3rd century Phrygian Christian Montanist prophetess

Quintilla (fl. 3rd century) was a Phrygian Christian prophetess within the movement known as Montanism. The sect of the Quintillians was named after her.

Although her exact dates are unknown, Quintilla was probably not a contemporary of the Three—Montanus, Maximilla and Priscilla, the first generation of Montanist prophets—but was active some decades later, after the Three were dead. This would place her in the 3rd century AD. Epiphanius of Salamis, a strong opponent of Montanism, provides the only surviving account of Quintilla's Christophany in his Panarion, part 49. He had heard it attributed both to her and to Priscilla, but the former is more probable. His account is generally regarded as authentic. While in Pepuza, Christ in the form of a woman in a bright robe visited her in a dream, imparted wisdom to her and revealed that Pepuza was a holy place where the New Jerusalem would descend. This should probably be interpreted as Christ manifested in the form of the church above bringing wisdom to his church on earth.

There are no books nor any collections of sayings attributed to Quintilla, but her followers kept her memory and her doctrine alive long after her death. Epiphanius says that they came to Pepuza for their initiation rites. They had women clergy, which they defended by appealing to Miriam's status as a prophet and the daughters of Philip. Epiphanius also says that they believed that Eve was wise to have eaten the fruit of the Tree of Knowledge. If this last report is accurate, it suggests that later Quintillians had adopted certain Gnostic teachings.

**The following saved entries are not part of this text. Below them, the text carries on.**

(* ===== verification/PaymentScenarios.v ===== *)
(** * Payment scenarios

    Concrete runs of the worker against a scripted provider: the witnesses of
    the worker's properties, and three runs in which an operation or a saga
    does not take the way the code means it to take. *)

From S2P Require Import Prelude PaymentDomain PaymentDb PaymentClaims PaymentFinalize PaymentControl PaymentWorker PaymentLogic PaymentSafety PaymentHistory PaymentWorkerSafety.
Import SamplePayment.

(** A provider that logs its calls and answers from a script. *)
Definition scripted (capture void : res ProviderError OperationResult) (status : res ProviderError Payment) : Client (list string) :=
  mkClient (list string)
    (fun q p => (Ok (mkCheckout "pay-1" "" StatusCreated (pq_amount q) (pq_currency q)), p ++ ["checkout"]))
    (fun _ p => (status, p ++ ["status"]))
    (fun _ p => (Err OtherError, p ++ ["authorize"]))
    (fun _ p => (capture, p ++ ["capture"]))
    (fun _ p => (void, p ++ ["void"]))
    (fun _ p => (Err OtherError, p ++ ["refund"])).
Definition idleShards : ShardGateway unit :=
  mkShardGateway unit (fun _ h => (Err (mkShardErr "" []), h)) (fun _ h => (Err (mkShardErr "" []), h))
    (fun _ h => (Err (mkShardErr "" []), h)) (fun _ h => (Err (mkShardErr "" []), h)).
Definition sampleConfig : Config := mkConfig "worker-1" 10 5 60000000000 4 16 1000000 1.

Definition rateLimited : ProviderError := ProviderErr "rate_limited" true false.
Definition timedOut : ProviderError := ProviderErr "timeout_unknown" true true.

(** Passes of the worker at the given instants, the clock of a pass being its instant. *)
Definition passes (client : Client (list string)) (times : list Z) (db : PDb) : option (@WorkerWorld (list string) unit) :=
  foldl (fun w now => w ← w; x ← RunOnce (fun _ => now) (fun _ => Some client) idleShards sampleConfig now w; Some x.1.1)
    (Some (mkWorkerWorld db [] tt 0)) times.

Definition opState (t : OperationType) (db : PDb) : list OperationState :=
  omap (fun kr => if bool_decide (o_type kr.2 = t) then Some (o_state kr.2) else None) (map_to_list (ops db)).
Definition sagaAtEnd (db : PDb) : option (SagaState * Step) := s ← sagas db !! 2%N; Some (s_state s, s_step s).
Definition intentAtEnd (db : PDb) : option IntentState := i_state <$> intents db !! 1%N.

(** ** Three runs *)

(** The customer cancels after the checkout. *)
Definition cancelling : PDb :=
  h_db (after (checkout ++ [TxCancel 300 (mkCancelIntentRequest 30 1 40 9 (cancellationFingerprint 30 1))])).

(** A void times out and is uncertain; the status query that follows is rate
    limited; the void is then sent again although no query has proved anything
    about the first one: FailOperation records the failed query as retryable. *)
Theorem uncertain_void_reissued :
  exists w, passes (scripted (Err rateLimited) (Err timedOut) (Err rateLimited)) [400; 500; 600] cancelling = Some w /\
    ww_prov w = ["void"; "status"; "void"]%string.
Proof. eexists. split; vm_compute; reflexivity. Qed.

(** The payment is authorized and its capture is due. *)
Definition authorizedHook : WebhookClaim := mkWebhookClaim 50 "sandbox" "evt-1" "payment.authorized" "pay-1" 299 1 "worker-1" 60000000301.
Definition capturing : PDb :=
  h_db (after (checkout ++
    [ TxStore 300 (mkHookRecord 50 "sandbox" "evt-1" "payment.authorized" "pay-1" 77 "key-1" 299 300 300 20 false);
      TxClaimHooks (at_ 301); TxCompleteHook 302 authorizedHook (mkWebhookEvidence StatusAuthorized 5000 "EUR" 0 0 302) ])).

(** A capture that fails retryably is returned to pending but never claimed
    again: BeginOperation has moved its saga to capturing, and ClaimOperations
    takes a capture only in authorized. *)
Theorem capture_retry_never_claimed :
  exists w, passes (scripted (Err rateLimited) (Err timedOut) (Err rateLimited)) [400; 500; 600; 700] capturing = Some w /\
    ww_prov w = ["capture"]%string /\ opState OperationCapture (ww_db w) = [Pending] /\
    sagaAtEnd (ww_db w) = Some (SagaCapturing, StepCapture).
Proof. eexists. split; [vm_compute; reflexivity|]. vm_compute. auto. Qed.

(** A completed payment is cancelled; the shard has been marked and the saga
    waits in (refunding, refund) for the refund. *)
Definition issueEvidence : ActionEvidence :=
  mkActionEvidence (mkIssueTicketsReceipt 0 0 1 10 60 [61%N] ["ABCDEFGHIJKLMNOP"%string] 5000 "EUR" 400 400) noMark noVoid noComp.
Definition actionOf (l : list Tx) (now : Z) : ActionClaim :=
  match ClaimActions (at_ now) now (h_db (after l)) with
  | Ok (c :: _, _) => c
  | _ => mkActionClaim 0 (ActionMarkRefundPending (mkMarkRefundPendingCommand 0 0 0 0 0 0 "" 0 0)) "" 0 "" 0
  end.
Definition completedPayment : list Tx :=
  captured ++ [TxClaimActs (at_ 400) 400; TxCompleteAct 401 (actionOf captured 400) issueEvidence].
Definition cancelledPayment : list Tx := completedPayment ++ [TxCancel 500 (mkCancelIntentRequest 30 1 41 9 (cancellationFingerprint 30 1))].
Definition refundPending : list Tx :=
  cancelledPayment ++ [TxClaimActs (at_ 600) 600; TxCompleteAct 601 (actionOf cancelledPayment 600) issueEvidence].
(** A refund event arrives before the worker has sent the refund. *)
Definition refundHook : WebhookClaim := mkWebhookClaim 51 "sandbox" "evt-2" "payment.refunded" "pay-1" 699 1 "worker-1" 60000000701.
Definition refundConfirmed : PDb :=
  h_db (after (refundPending ++
    [ TxStore 700 (mkHookRecord 51 "sandbox" "evt-2" "payment.refunded" "pay-1" 78 "key-1" 699 700 700 20 false);
      TxClaimHooks (at_ 701); TxCompleteHook 702 refundHook (mkWebhookEvidence StatusRefunded 5000 "EUR" 5000 5000 702) ])).

(** The refund is confirmed by the event, but the saga stays in (refunding,
    refund): the confirmation advances only a compensating saga, no lane of
    the worker claims this pair, and the reservation is never released. *)
Theorem refund_confirmed_by_event_stalls :
  intentAtEnd refundConfirmed = Some Refunded /\ opState OperationRefund refundConfirmed = [Succeeded] /\
  exists w, passes (scripted (Err rateLimited) (Err timedOut) (Err rateLimited)) [800; 900; 1000] refundConfirmed = Some w /\
    ww_prov w = [] /\ sagaAtEnd (ww_db w) = Some (SagaRefunding, StepRefund) /\ intentAtEnd (ww_db w) = Some Refunded.
Proof. split; [vm_compute; reflexivity|]. split; [vm_compute; reflexivity|]. eexists. split; [vm_compute; reflexivity|]. vm_compute. auto. Qed.

(** ** Witnesses *)
Definition sampleClient : Client (list string) := scripted (Err rateLimited) (Err timedOut) (Err rateLimited).
(** The claim of the due void, and the same claim after an unknown outcome. *)
Definition voidClaim : OperationClaim :=
  mkOperationClaim 40 1 10 20 30 "sandbox" OperationVoid Pending "pay-1" "" "" "key" 5000 "EUR" 1 300 "worker-1" 60000000400.
Definition uncertainClaim : OperationClaim :=
  mkOperationClaim 40 1 10 20 30 "sandbox" OperationVoid Uncertain "pay-1" "" "" "key" 5000 "EUR" 1 300 "worker-1" 60000000400.
Definition claimed : PDb := (run (ClaimOperations (at_ 400) 400) cancelling).2.
Definition cancellingWorld : @WorkerWorld (list string) unit := mkWorkerWorld cancelling [] tt 0.
Definition processed (c : OperationClaim) : option WorkErr * @WorkerWorld (list string) unit * Result :=
  processOperation (fun _ => 450) (fun _ => Some sampleClient) sampleConfig 450 c (mkWorkerWorld claimed [] tt 0) noResult.

Lemma uncertain_operation_only_queried_witness :
  oc_previous uncertainClaim = Uncertain /\ ww_prov (processed uncertainClaim).1.2 = ["status"%string] /\
  ww_shard (processed uncertainClaim).1.2 = tt.
Proof.
  split; [reflexivity|]. split; [vm_compute; reflexivity|]. unfold processed.
  destruct (processOperation _ _ _ _ _ _ _) as [[e w'] r'] eqn:E.
  destruct (uncertain_operation_only_queried (fun _ => 450) (fun _ => Some sampleClient) sampleConfig 450 uncertainClaim
              (mkWorkerWorld claimed [] tt 0) noResult e w' r' eq_refl E) as [Hs _]. exact Hs.
Defined.

Lemma provider_called_in_flight_witness :
  oc_previous voidClaim <> Uncertain /\ ww_prov (processed voidClaim).1.2 = ["void"%string] /\
  exists db1 row, run (BeginOperation 450 voidClaim) claimed = (Ok tt, db1) /\ ops db1 !! 40%N = Some row /\ o_state row = InFlight.
Proof.
  assert (Hc : ww_prov (processed voidClaim).1.2 = ["void"%string]) by (vm_compute; reflexivity).
  split; [discriminate|]. split; [exact Hc|]. unfold processed in Hc. destruct (processOperation _ _ _ _ _ _ _) as [[e w'] r'] eqn:E. simpl in Hc.
  destruct (provider_called_in_flight (fun _ => 450) (fun _ => Some sampleClient) sampleConfig 450 voidClaim
              (mkWorkerWorld claimed [] tt 0) noResult e w' r') as (client & db1 & row & _ & Hb & Hr & Hs & _).
  - discriminate.
  - exact E.
  - rewrite Hc. discriminate.
  - exists db1, row. auto.
Defined.


Lemma retry_delay_capped_exponential_witness :
  retryDelay (2 ^ 64 * 5) 3 1000 60000 = 4006 /\
  exponential 3 1000 60000 <= retryDelay (2 ^ 64 * 5) 3 1000 60000 <= Z.min 60000 (exponential 3 1000 60000 + exponential 3 1000 60000 / 4).
Proof.
  split; [vm_compute; reflexivity|]. apply (retry_delay_capped_exponential (2 ^ 64 * 5) 3 1000 60000); [lia|]. unfold MaxInt64. lia.
Defined.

For Epiphanius, the Quintillianists are synonymous with the Priscillianists, Phrygians and Pepuzians and a sister sect of the Artotyrites and Tascodrugites. Augustine of Hippo and John of Damascus also mention Quintillians among the Montanist sects. According to the Praedestinatus, which was probably composed during the papacy of Sixtus III (432–440), there were two churches at Pepuza, one dedicated to Priscilla and another dedicated to Quintilla.